El otro día descubrí
al llegar a mi retiro
montañés, que tenía okupas. En el tronco
de una vieja acacia colonizada por la hiedra, escasamente a un metro de una de las ventana, una pareja de lavanderas habían construido un
nido, portento de ingeniería y camuflaje,
en el que reposaban cuatro huevecillos.
Nada especial dado el lugar en el que me encuentro, donde
los altivos pinos y otros árboles tienen cartel de se alquila en el lenguaje de
las aves, naturalmente. El motivo del descubrimiento fue ver un hecho que me
pareció insólito: un ave del tamaño de un gorrión se atrevió a ahuyentar a un
pájaro carpintero, y que a pesar de mi presencia por los alrededores, sorpresivamente
se posó en un pino muy cerca de donde luego descubrí que había un nido.
Confieso que el episodio me hizo reparar que aquel ataque tenía una
justificación. Como si un imán tirara de
mi, fui directo al tronco y entre la tupida hiedra hallé aquel hogar de
una muy especial arquitectura.
A partir de ahí, supe lo que es tener okupas. Aclaro que reconozco que el intruso soy yo y
que los pájaros no tienen por qué saber lo
que es una casa. Entonces, cada vez que salía de ella,la mamá clueca abandonaba el nido volando despavorida.

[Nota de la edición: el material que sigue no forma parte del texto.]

Lemma split_fuel_pieces (sep : string) (fuel : nat) :
  sep <> EmptyString ->
  forall s : text,
    (List.length s < fuel)%nat ->
    forall piece, In piece (split_fuel fuel (Str sep) s) ->
                  ~ occurs (list_ascii_of_string sep) piece.
Proof.
  intros Hsep.
  assert (Hp : list_ascii_of_string sep <> []).
  { destruct sep; [contradiction|discriminate]. }
  induction fuel as [|fuel IH]; intros s Hlen piece Hin; [lia|].
  cbn [split_fuel] in Hin.
  destruct (find (Str sep) s) as [f|] eqn:E.
  - pose proof (find_Str_matched _ _ _ E) as Hm.
    pose proof (find_parts _ _ _ E) as Hs.
    destruct (matched f) as [|c m] eqn:Em; [now rewrite Hm in Hp|].
    destruct Hin as [<-|Hin].
    + unfold find in E. apply find_at_Str_leftmost in E.
      destruct E as (skipped & s0 & _ & Hb & Hleft).
      cbn in Hb. rewrite Hb. now apply not_occurs.
    + apply (IH (after f)); [|exact Hin].
      rewrite Hs in Hlen. rewrite !length_app in Hlen. cbn in Hlen. lia.
  - destruct Hin as [<-|[]]. apply not_occurs; [exact Hp|].
    intros a b Hab _. exact (find_at_Str_none _ _ _ E a b Hab).
Qed.

Lemma in_drop_last_empty (l : list string) (x : string) :
  In x (drop_last_empty l) -> In x l.
Proof.
  induction l as [|y l IH]; [tauto|].
  destruct l as [|z l].
  - cbn. destruct (String.eqb y EmptyString); cbn; tauto.
  - change (drop_last_empty (y :: z :: l))
      with (y :: drop_last_empty (z :: l)).
    intros [->|H]; [now left|right; now apply IH].
Qed.

Lemma length_list_ascii_of_string (s : string) :
  List.length (list_ascii_of_string s) = String.length s.
Proof. induction s as [|c s IH]; cbn; congruence. Qed.

Lemma split_pieces (s sep x : string) :
  sep <> EmptyString -> In x (split s (Str sep)) ->
  ~ occurs (list_ascii_of_string sep) (list_ascii_of_string x).
Proof.
  intros Hsep Hin. unfold split in Hin. apply in_map_iff in Hin.
  destruct Hin as (piece & <- & Hin).
  rewrite list_ascii_of_string_of_list_ascii.
  apply (split_fuel_pieces sep (S (String.length s)) Hsep
           (list_ascii_of_string s)); [|exact Hin].
  rewrite length_list_ascii_of_string. lia.
Qed.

Podía verlos, a ambos, macho y hembra, lanzarse
avisos y claro, por mucho que intentara ser hospitalario, hasta que no
volvía a entrar en la vivienda, la pajarita no regresaba a su paciente menester. En ese momento volvía a empollar los huevos y
de vez en cuando el macho le traía la intendencia e incluso la turnaba en la puesta. Todo esto puedo contarlo
porque desde una ventana podía observarlos sin ser visto a través del visillo;
así, me convertí en rehén de mi sentido ecológico, seducido por el vouyerismo naturalista y apenas salía de casa, en
una renuncia a molestar a los inesperados vecinos. Así transcurrió un fin de
semana, ellos molestos por mi impertinencia, y yo, temeroso de importunar y retrasar el proceso de incubación. Al siguiente, de vuelta al rincón de angulosos horizontes,
comprobé que todo seguía igual. Los huevos durmiendo y la pareja huida a ramas
cercanas ciscándose en mi madre. Al final, tiré por la calle del medio y me puse a cortar hierba con mi
desbrozadora. Procuré faenar lo más lejos posible de aquel nido y
desconozco el efecto que pudo ocasionar en los pajarillos el motor machacón de
mi Honda. Tira y afloja entre especies. Mi intención no podía ser comprendida y
ellos no podían decirme lo que pensaban. Una mañana, con parsimonia, abrí la
ventana y aunque costó varios intentos, al final pude enfocar mi cámara,
sabedor que la mosquitera que nos
separaba, desvirtuaría la imagen que les fui robando; me imaginé al paparazzi
sorprendiendo a la bella en un desliz. La fotografié, ninguna calidad en las
fotos, pero no importa, también al papá servicial. La historia es bonita y real, pero nada especial.
Temí que al fin de semana siguiente los huevos hubiesen dejado paso a unas criaturas con gaznate abierto de
par en par, esperando el pico diligente de la madre. Suponía de antemano que tendría que ausentarme o recluirme, pues para nada quería alterar el plan de crecimiento de
los chicos, pero, como en casi todas las historias montañesas, el final fue otra lección
de la naturaleza. Carente de actividad voladora, el nido estaba vacío. Se abren dos hipótesis: o los huevos, o las crías, acabaron
en un pico proceloso, o los prudentes papás levantaron el campamento llevándose
consigo a los implumes. Me quedo con la primera opción porque el instinto no conoce la piedad.